Monday 30 December 2013

Transient Shifts in Bacterial Communities Associated with the Temperate Gorgonian Paramuricea clavata in the Northwestern Mediterranean Sea

To follow one of the main topics of the blog (bacteria-coral relationship), I review this article on bacterial communities associated with a Mediterranean gorgonian coral, Paramuricea clavata. This species is considered a key species for coralligenous assemblages and his presence and abundance is also considered as bio-indicator of high environmental quality. Together with Posidonia oceanica seagrass meadow, coralligenous accretions are the higher biodiversity environments in the Mediterranean Sea. P. clavata is a long-lived aposymbiotic colonial octocoral with long branches and bushy colonies that also contribute to improve environmental eterogenity of corralligenous accretions.
                                            (picture from google)

Authors in this article present a spatial and temporal study of bacterial diversity associated with this octocoral. They also underline that it represent a pioneer baseline work because there is a lack of informations on bacterial communities associated with temperate water octocoral with respect to scleractinian reef-forming corals. They collected 4 years (2007–2010) seasonal sampling in 3 distinct sites in NW Mediterranean Sea, separated by hundreds of kilometers (Provence, Corsican and Catalan coasts), and also exposed to different grade of anthropogenic stressors.
To evaluate which bacteria might be conserved across geographically remote P. clavata populations, authors use three molecular culture-independent approaches (denaturing gradient gel electrophoresis (DGGE), terminal-restriction fragment length polymorphism (T-RFLP) and 16S RNA gene clones library construction).

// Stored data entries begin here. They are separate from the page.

(** C5: with "All Countries" (resp. "All Refs") selected, the filtered view,
    and so every analysis result, is the one obtained by selecting
    explicitly any list holding exactly the countries (resp. references)
    present in the table. *)
Theorem all_sentinel_equals_explicit_domain : forall data c opt lc lr,
  (forall x, In x lc <-> In x (map shipcountrycode data)) ->
  (forall x, In x lr <-> In x (map ref_total data)) ->
  (mem_opt (Some "All Countries") (selected_countries c) = true ->
     filter_data data c = filter_data data (with_countries c lc)
     /\ analyze data c opt = analyze data (with_countries c lc) opt) /\
  (mem_str "All Refs" (selected_product_refs c) = true ->
     filter_data data c = filter_data data (with_refs c lr)
     /\ analyze data c opt = analyze data (with_refs c lr) opt).
Proof.
  intros data c opt lc lr Hlc Hlr. split; intros Hs.
  - assert (E : filter_data data c = filter_data data (with_countries c lc)).
    { apply filter_data_countries_ext. intros r Hr.
      rewrite !mem_expand_countries; auto.
      right. apply Hlc. now apply in_map. }
    split; [exact E | now apply analyze_filter_eq].
  - assert (E : filter_data data c = filter_data data (with_refs c lr)).
    { apply filter_data_refs_ext. intros r Hr.
      rewrite !mem_expand_refs; auto.
      right. apply Hlr. now apply in_map. }
    split; [exact E | now apply analyze_filter_eq].
Qed.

One of the first presented result is the high grade of consistency between 16S rDNA DGGE banding profiles from all the samples indicating high similarity in bacterial composition between 3 sites. This broadly similar bacterial composition suggest that it might be not driven by local environmental and single colony-related factors. Extracting and sequencing this DNA and relating it to a correspondent ribotype, they found these bacteria belonging to Hahellaceae family within Oceanospirillales order (class Gammaproteobacteria). They note also that this Oceanospirillales-affiliated sequences is the most frequent ribotype found in healthy hexacorals suggesting a specific cnidarian symbiotic complex but with a different host selective control among hexa- and octocoral. In Hahellaceae family, authors also were able to detect Endozoicomonas- (96% similar to bacteria found in tropical gorgonian Gorgonia ventalina) and Spongiobacter-related ribotype. Spongiobacter-related metabolize DMSP in A. millepora (hexacoral) but the potential functioning in gorgonian holobiont are unknow for the moment. Authors also suppose other fisiological roles for Oceanospirillales as the production of extracellular hydrolytic enzymes maybe usefull for trophic relationship among host and symbiont.

Another result presented was a transient compositional community shift during summer 2007 in all 3 sites. Combination of bacteria was different and ribotypes show a higher diversity distributed among 5 bacterial phila: Firmicutes, Actinobacteria, Proteobacteria, Bacteroidetes and Cyanobacteria. Belonging to the first two group respectively, they report prominent Paenibacillus- and Propionibacterium-related sequences (found also in low abundance in healty and/or bleached colonies of cold-water and tropical scleractinian corals). Because authors found this change in microbiota composition only during 1 sampling period they present it like a disruption (without any visible signs of desease of P. clavata colonies) of normal Hahellaceae association. The situation shift back in the following winter sampling with again Hahellaceae dominated community allowing authors to suppose this as normal symbiont for P. clavata. Causes of this transient shift in 3 geographically distant population during 2007 summer are not clear but authors link it to altered physiological state of the holobiont during stress conditions. Interestingly they didn’t find Vibrio coralliilyticus in Paenibacillus-dominated summer 2007 clone libraries, although this Vibrio and other has been implicated in recent disease outbreaks and tissue necrosis in P. clavata populations during climatic anomalies in Mediterranean Sea. Authors didn’t ruled-out hypothesis like anthropogenic and abiotic stressor or bacteriophage infection targeting Hahellaceae.


In conclusion this study was the first on Mediterranean octocoral-associated microbiota and should be very interesting understand something more on the in-situ location of these bacteria within gorgonian tissue and also something more on possible physiologic functions of symbionts. 

La Rivière, M., Roumagnac, M., Garrabou, J., & Bally, M. (2013). Transient Shifts in Bacterial Communities Associated with the Temperate Gorgonian Paramuricea clavata in the Northwestern Mediterranean Sea. PloS one8(2), e57385.